■ **TASK OBJECTIVE**: The response must consist of the lines below from the one with "free_page_count : Z;" through the one with "pat => k end))", exactly as they appear and with both ends kept.

■ **PROVIDED DATA**:
(** * ptsim: a page-table simulator over a 16 KiB simulated RAM

    Shallow embedding of [src/ptsim.c].  The simulated RAM [mem] is a list
    of bytes (each a [Z] in [0, 256)), the global [free_page_count] is a
    32-bit signed integer, and what the program prints is kept as a list of
    events.  An access outside the array [mem] is undefined behaviour in C;
    here it stops the run with [OutOfBounds] and the offending index. *)

From Stdlib Require Import ZArith Lia Bool List.
From stdpp Require Import base list strings.

Open Scope Z_scope.

(** ** Constants of the program *)

Definition MEM_SIZE : Z := 16384.
Definition PAGE_SIZE : Z := 256.
Definition PAGE_COUNT : Z := 64.
Definition PAGE_SHIFT : Z := 8.

(** ** C integer types *)

(** Conversion to [unsigned char]: reduction modulo 2^8. *)
Definition to_uchar (v : Z) : Z := v mod 256.

(** A 32-bit [int] after an arithmetic step: two's complement wrap-around. *)
Definition to_int (v : Z) : Z := (v + 2147483648) mod 4294967296 - 2147483648.

(** ** Program state *)

(** Lines written to standard output. *)
Inductive event : Type :=
| CouldNotAllocate (proc_num : Z)
| StoreLine (proc_num virtual_address address value : Z)
| LoadLine (proc_num virtual_address address value : Z).

Record state : Type := mkState {
  mem : list Z;
  free_page_count : Z;
  output : list event
}.

Definition with_mem (s : state) (m : list Z) : state :=
  mkState m (free_page_count s) (output s).

Definition with_free_page_count (s : state) (n : Z) : state :=
  mkState (mem s) n (output s).

Definition printf (s : state) (e : event) : state :=
  mkState (mem s) (free_page_count s) (output s ++ [e]).

(** ** Results of running a function *)

Inductive outcome (A : Type) : Type :=
| Done (a : A)
| OutOfBounds (address : Z)
| OutOfFuel.

Arguments Done {A} a.
Arguments OutOfBounds {A} address.
Arguments OutOfFuel {A}.

Definition bind {A B : Type} (c : outcome A) (k : A -> outcome B) : outcome B :=
  match c with
  | Done a => k a
  | OutOfBounds a => OutOfBounds a
  | OutOfFuel => OutOfFuel
  end.

Notation "'let*' x ':=' c 'in' k" := (bind c (fun x => k))
  (at level 10, x name, c at level 100, k at level 200).
Notation "'let*' ' pat ':=' c 'in' k" := (bind c (fun x => match x with pat => k end))
  (at level 10, pat pattern, c at level 100, k at level 200).

(** ** Accesses to the array [mem] *)

Definition in_bounds (a : Z) : bool := (0 <=? a) && (a <? MEM_SIZE).

(** [mem[a]] as an rvalue. *)
Definition mem_get (s : state) (a : Z) : outcome Z :=
  if in_bounds a then
    match mem s !! Z.to_nat a with
    | Some b => Done b
    | None => OutOfBounds a
    end
  else OutOfBounds a.

(** [mem[a] = v]; the value is converted to [unsigned char]. *)
Definition mem_set (a v : Z) (s : state) : outcome state :=
  if in_bounds a then Done (with_mem s (<[Z.to_nat a := to_uchar v]> (mem s)))
  else OutOfBounds a.

(** ** The functions of ptsim.c *)

(** [(page << PAGE_SHIFT) | offset].  Every caller passes 0 or a byte of
    [mem] as [page]; for [0 <= page < 2^23] the shift stays inside [int] and
    is the shift on [Z] written here (beyond that the shift of an [int]
    overflows, which C leaves undefined). *)
Definition get_address (page offset : Z) : Z :=
  Z.lor (Z.shiftl page PAGE_SHIFT) offset.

■ **RESPONSE TO THIS TASK**:
  free_page_count : Z;
  output : list event
}.

Definition with_mem (s : state) (m : list Z) : state :=
  mkState m (free_page_count s) (output s).

Definition with_free_page_count (s : state) (n : Z) : state :=
  mkState (mem s) n (output s).

Definition printf (s : state) (e : event) : state :=
  mkState (mem s) (free_page_count s) (output s ++ [e]).

(** ** Results of running a function *)

Inductive outcome (A : Type) : Type :=
| Done (a : A)
| OutOfBounds (address : Z)
| OutOfFuel.

Arguments Done {A} a.
Arguments OutOfBounds {A} address.
Arguments OutOfFuel {A}.

Definition bind {A B : Type} (c : outcome A) (k : A -> outcome B) : outcome B :=
  match c with
  | Done a => k a
  | OutOfBounds a => OutOfBounds a
  | OutOfFuel => OutOfFuel
  end.

Notation "'let*' x ':=' c 'in' k" := (bind c (fun x => k))
  (at level 10, x name, c at level 100, k at level 200).
Notation "'let*' ' pat ':=' c 'in' k" := (bind c (fun x => match x with pat => k end))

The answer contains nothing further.